Problem statement >>
Nothing outside the range below should be printed. Output exactly the lines from the line with "of the functions that can throw. *)" to the line with "if Req_dec_T (IZR (Zfloor i)) i then", both included.

(Saved data entries)
────────────────────────────────────────

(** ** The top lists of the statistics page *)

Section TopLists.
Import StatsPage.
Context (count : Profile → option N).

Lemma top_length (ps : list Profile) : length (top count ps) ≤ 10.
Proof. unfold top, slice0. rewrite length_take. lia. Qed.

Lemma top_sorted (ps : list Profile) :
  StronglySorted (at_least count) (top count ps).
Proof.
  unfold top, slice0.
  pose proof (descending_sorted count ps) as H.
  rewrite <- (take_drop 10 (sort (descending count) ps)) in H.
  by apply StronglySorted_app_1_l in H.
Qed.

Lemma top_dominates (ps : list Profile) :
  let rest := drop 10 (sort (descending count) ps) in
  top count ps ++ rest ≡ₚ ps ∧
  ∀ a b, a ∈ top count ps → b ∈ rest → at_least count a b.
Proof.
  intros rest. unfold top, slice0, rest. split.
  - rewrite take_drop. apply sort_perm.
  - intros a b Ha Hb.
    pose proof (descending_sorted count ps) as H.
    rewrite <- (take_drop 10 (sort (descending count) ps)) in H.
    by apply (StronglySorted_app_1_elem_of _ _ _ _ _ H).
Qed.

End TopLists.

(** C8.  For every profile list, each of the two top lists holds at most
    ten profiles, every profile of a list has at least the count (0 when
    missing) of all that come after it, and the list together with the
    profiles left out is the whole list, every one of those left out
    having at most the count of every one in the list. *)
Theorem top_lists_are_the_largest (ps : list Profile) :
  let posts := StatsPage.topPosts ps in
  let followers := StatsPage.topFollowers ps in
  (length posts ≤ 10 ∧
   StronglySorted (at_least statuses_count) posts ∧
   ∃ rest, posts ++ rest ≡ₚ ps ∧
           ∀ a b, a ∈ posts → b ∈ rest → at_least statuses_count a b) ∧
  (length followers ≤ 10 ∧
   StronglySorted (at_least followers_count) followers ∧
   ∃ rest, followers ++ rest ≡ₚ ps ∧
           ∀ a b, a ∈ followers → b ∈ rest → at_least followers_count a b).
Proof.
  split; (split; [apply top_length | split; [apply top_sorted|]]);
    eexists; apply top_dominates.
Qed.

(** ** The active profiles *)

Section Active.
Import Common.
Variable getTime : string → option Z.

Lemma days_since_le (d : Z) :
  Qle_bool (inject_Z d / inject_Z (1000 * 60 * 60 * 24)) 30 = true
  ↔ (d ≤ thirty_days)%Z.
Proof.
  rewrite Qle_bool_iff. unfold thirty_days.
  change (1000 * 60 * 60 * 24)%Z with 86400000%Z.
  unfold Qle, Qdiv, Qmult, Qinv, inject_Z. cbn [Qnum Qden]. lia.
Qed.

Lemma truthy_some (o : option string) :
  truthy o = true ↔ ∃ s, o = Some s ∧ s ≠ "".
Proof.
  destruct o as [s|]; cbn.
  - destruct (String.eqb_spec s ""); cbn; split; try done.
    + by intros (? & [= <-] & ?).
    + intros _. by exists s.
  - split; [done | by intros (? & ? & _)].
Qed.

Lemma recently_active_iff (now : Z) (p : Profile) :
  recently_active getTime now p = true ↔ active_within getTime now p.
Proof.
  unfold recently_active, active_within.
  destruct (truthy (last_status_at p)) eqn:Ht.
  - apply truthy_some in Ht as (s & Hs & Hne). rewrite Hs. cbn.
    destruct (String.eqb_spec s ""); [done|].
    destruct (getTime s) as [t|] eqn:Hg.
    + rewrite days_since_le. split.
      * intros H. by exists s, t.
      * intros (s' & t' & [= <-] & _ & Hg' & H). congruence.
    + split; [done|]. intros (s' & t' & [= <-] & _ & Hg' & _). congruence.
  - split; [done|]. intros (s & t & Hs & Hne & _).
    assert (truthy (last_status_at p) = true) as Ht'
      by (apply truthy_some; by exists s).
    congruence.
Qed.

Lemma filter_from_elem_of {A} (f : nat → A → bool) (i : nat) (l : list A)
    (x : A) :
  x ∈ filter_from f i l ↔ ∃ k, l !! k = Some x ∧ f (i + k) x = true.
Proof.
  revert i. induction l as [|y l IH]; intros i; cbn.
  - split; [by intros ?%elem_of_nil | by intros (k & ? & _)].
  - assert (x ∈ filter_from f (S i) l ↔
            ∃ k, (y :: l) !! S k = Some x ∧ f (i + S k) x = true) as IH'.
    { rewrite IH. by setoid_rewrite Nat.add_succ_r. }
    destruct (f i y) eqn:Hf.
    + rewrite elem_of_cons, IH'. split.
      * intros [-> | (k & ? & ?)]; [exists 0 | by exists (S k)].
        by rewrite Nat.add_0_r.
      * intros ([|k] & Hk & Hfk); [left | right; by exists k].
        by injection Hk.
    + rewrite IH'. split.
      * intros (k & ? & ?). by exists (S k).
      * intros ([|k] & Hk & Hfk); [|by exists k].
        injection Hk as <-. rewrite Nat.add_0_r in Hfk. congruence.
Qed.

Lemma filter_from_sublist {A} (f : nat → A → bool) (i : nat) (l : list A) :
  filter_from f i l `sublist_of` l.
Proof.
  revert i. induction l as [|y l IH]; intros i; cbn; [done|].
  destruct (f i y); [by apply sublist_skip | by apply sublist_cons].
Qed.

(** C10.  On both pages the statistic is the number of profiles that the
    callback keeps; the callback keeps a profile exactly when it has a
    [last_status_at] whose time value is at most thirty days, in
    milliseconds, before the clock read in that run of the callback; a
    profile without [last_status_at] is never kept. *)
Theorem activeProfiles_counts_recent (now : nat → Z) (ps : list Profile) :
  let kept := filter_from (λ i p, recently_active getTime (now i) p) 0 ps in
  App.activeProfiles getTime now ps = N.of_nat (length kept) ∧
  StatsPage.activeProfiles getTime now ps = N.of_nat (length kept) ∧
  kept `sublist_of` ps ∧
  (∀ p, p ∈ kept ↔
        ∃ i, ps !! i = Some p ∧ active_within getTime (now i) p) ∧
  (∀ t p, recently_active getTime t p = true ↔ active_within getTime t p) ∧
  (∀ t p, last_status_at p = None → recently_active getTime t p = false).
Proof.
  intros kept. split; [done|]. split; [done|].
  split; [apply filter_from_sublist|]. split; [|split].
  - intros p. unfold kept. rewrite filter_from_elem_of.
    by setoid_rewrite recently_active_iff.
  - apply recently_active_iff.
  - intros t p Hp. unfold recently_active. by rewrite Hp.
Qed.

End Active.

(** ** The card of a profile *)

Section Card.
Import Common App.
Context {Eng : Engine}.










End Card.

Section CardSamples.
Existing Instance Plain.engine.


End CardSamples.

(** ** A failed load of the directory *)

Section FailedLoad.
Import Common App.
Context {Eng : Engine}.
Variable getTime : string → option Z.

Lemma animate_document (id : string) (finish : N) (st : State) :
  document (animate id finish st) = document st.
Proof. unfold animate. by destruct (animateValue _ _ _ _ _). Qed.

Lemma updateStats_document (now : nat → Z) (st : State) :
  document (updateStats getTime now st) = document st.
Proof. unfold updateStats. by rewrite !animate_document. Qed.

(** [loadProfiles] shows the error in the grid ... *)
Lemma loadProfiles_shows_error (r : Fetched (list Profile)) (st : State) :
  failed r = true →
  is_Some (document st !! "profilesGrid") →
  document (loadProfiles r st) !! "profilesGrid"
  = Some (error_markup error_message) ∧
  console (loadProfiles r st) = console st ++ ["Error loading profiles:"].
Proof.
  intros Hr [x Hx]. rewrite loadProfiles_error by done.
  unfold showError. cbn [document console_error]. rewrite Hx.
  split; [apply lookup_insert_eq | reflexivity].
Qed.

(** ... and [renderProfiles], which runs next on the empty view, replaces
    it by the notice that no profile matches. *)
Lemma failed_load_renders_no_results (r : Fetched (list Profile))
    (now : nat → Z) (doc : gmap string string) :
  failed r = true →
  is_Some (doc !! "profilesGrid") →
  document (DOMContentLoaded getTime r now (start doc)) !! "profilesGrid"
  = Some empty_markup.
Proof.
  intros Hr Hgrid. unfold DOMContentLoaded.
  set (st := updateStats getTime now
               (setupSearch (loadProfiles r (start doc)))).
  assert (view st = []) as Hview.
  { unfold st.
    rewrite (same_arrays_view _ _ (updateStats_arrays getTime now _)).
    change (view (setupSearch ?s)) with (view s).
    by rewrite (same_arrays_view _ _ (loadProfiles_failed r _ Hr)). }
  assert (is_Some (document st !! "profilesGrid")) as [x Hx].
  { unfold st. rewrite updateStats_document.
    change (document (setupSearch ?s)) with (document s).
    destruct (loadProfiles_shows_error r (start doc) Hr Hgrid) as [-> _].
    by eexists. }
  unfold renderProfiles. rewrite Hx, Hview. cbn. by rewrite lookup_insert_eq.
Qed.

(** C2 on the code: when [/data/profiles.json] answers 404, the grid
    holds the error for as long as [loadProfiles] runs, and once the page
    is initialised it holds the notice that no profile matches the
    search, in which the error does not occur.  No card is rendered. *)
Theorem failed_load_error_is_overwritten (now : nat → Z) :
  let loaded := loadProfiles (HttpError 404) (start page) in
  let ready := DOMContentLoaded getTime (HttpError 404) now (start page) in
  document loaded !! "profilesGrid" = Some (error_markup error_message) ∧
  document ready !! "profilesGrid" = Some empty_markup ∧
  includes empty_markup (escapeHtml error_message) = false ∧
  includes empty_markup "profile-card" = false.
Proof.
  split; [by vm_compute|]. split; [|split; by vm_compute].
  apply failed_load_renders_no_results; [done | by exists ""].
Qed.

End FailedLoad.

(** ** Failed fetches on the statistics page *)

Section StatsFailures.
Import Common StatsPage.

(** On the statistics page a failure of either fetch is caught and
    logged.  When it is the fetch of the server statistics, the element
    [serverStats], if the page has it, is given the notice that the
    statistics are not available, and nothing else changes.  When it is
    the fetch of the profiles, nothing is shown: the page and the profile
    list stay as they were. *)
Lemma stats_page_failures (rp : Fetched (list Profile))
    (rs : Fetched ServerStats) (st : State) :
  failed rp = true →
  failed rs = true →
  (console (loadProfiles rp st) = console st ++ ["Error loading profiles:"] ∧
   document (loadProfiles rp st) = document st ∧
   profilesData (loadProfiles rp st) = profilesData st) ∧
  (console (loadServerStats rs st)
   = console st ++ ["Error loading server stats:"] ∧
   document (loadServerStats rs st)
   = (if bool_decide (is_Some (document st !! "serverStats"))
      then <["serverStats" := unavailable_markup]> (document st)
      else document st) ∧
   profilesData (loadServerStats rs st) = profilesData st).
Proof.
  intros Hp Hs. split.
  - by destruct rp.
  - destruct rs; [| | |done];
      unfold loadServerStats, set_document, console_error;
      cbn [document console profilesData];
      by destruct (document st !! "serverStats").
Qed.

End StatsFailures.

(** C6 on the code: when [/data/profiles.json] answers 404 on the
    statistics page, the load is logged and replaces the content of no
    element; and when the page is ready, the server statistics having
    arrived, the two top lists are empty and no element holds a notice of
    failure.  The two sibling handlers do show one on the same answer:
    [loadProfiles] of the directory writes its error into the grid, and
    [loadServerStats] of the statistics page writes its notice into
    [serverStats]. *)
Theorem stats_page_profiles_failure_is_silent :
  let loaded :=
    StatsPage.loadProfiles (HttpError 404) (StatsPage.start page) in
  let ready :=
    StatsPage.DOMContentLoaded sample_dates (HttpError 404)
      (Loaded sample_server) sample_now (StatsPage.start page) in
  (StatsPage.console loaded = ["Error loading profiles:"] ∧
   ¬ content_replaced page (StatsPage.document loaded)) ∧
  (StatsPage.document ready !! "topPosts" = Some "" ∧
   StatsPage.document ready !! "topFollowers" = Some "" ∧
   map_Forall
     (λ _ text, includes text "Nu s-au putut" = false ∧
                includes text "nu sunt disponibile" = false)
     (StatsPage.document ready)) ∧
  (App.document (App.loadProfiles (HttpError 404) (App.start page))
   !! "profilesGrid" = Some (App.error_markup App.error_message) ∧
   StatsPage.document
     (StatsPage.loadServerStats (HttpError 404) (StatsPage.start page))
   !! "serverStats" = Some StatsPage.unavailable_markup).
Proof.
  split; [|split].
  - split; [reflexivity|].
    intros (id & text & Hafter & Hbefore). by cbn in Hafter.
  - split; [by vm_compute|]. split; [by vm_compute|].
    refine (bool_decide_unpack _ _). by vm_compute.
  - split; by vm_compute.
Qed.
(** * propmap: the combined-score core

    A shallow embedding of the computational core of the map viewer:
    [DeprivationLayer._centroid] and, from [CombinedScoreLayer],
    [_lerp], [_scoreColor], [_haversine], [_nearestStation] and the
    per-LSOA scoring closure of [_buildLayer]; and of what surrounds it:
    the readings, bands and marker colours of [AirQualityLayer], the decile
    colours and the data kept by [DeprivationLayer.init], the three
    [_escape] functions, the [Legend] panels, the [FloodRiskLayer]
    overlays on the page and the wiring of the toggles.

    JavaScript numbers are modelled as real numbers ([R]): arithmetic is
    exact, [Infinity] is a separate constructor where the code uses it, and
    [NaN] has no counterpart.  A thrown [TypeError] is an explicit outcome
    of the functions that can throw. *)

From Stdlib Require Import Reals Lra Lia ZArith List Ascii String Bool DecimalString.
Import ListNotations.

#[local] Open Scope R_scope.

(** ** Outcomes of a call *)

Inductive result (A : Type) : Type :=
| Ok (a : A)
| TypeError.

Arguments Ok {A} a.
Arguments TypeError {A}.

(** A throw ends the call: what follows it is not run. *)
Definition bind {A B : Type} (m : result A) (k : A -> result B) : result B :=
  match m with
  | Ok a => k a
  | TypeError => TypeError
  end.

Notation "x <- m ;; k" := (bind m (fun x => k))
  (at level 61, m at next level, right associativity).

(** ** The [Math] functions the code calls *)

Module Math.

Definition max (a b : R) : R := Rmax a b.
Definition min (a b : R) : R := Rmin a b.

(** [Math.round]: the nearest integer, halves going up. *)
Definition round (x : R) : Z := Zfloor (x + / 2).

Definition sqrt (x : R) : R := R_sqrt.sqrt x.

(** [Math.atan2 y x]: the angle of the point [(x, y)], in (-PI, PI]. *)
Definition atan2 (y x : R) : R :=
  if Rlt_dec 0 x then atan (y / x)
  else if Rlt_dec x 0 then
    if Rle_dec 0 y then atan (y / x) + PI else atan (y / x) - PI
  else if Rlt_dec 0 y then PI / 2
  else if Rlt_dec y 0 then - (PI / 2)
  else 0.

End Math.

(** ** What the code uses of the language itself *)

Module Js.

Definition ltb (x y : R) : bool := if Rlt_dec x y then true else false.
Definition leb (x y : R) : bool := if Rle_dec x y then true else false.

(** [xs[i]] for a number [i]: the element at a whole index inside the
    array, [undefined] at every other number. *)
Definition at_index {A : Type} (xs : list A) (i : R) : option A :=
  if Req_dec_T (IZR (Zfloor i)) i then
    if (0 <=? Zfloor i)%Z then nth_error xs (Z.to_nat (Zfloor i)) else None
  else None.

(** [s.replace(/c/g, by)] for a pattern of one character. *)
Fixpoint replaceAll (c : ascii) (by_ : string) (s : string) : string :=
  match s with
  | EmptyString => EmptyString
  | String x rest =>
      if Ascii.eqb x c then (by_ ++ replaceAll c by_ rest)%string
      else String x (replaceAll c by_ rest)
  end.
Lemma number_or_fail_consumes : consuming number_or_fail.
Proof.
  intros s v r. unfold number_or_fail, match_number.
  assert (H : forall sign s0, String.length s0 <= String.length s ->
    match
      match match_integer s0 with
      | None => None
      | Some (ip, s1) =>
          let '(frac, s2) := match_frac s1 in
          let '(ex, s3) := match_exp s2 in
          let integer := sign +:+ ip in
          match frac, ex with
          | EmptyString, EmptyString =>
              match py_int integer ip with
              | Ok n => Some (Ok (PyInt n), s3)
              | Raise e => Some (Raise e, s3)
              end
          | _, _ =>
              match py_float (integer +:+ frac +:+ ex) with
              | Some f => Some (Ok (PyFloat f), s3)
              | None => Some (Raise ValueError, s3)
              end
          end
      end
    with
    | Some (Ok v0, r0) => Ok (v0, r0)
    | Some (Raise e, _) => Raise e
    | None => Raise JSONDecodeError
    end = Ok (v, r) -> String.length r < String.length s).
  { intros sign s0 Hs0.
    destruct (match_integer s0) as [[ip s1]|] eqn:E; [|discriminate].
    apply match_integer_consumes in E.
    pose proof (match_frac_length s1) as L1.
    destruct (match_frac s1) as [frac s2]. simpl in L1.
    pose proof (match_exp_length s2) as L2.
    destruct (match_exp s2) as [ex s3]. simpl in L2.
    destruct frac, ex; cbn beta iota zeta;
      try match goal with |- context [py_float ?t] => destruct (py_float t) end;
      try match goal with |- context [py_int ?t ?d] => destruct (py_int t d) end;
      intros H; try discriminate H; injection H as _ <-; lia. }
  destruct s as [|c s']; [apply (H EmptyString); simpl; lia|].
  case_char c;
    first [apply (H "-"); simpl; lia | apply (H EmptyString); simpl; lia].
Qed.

────────────────────────────────────────

Response to this task >>
    of the functions that can throw. *)

From Stdlib Require Import Reals Lra Lia ZArith List Ascii String Bool DecimalString.
Import ListNotations.

#[local] Open Scope R_scope.

(** ** Outcomes of a call *)

Inductive result (A : Type) : Type :=
| Ok (a : A)
| TypeError.

Arguments Ok {A} a.
Arguments TypeError {A}.

(** A throw ends the call: what follows it is not run. *)
Definition bind {A B : Type} (m : result A) (k : A -> result B) : result B :=
  match m with
  | Ok a => k a
  | TypeError => TypeError
  end.

Notation "x <- m ;; k" := (bind m (fun x => k))
  (at level 61, m at next level, right associativity).

(** ** The [Math] functions the code calls *)

Module Math.

Definition max (a b : R) : R := Rmax a b.
Definition min (a b : R) : R := Rmin a b.

(** [Math.round]: the nearest integer, halves going up. *)
Definition round (x : R) : Z := Zfloor (x + / 2).

Definition sqrt (x : R) : R := R_sqrt.sqrt x.

(** [Math.atan2 y x]: the angle of the point [(x, y)], in (-PI, PI]. *)
Definition atan2 (y x : R) : R :=
  if Rlt_dec 0 x then atan (y / x)
  else if Rlt_dec x 0 then
    if Rle_dec 0 y then atan (y / x) + PI else atan (y / x) - PI
  else if Rlt_dec 0 y then PI / 2
  else if Rlt_dec y 0 then - (PI / 2)
  else 0.

End Math.

(** ** What the code uses of the language itself *)

Module Js.

Definition ltb (x y : R) : bool := if Rlt_dec x y then true else false.
Definition leb (x y : R) : bool := if Rle_dec x y then true else false.

(** [xs[i]] for a number [i]: the element at a whole index inside the
    array, [undefined] at every other number. *)
Definition at_index {A : Type} (xs : list A) (i : R) : option A :=
  if Req_dec_T (IZR (Zfloor i)) i then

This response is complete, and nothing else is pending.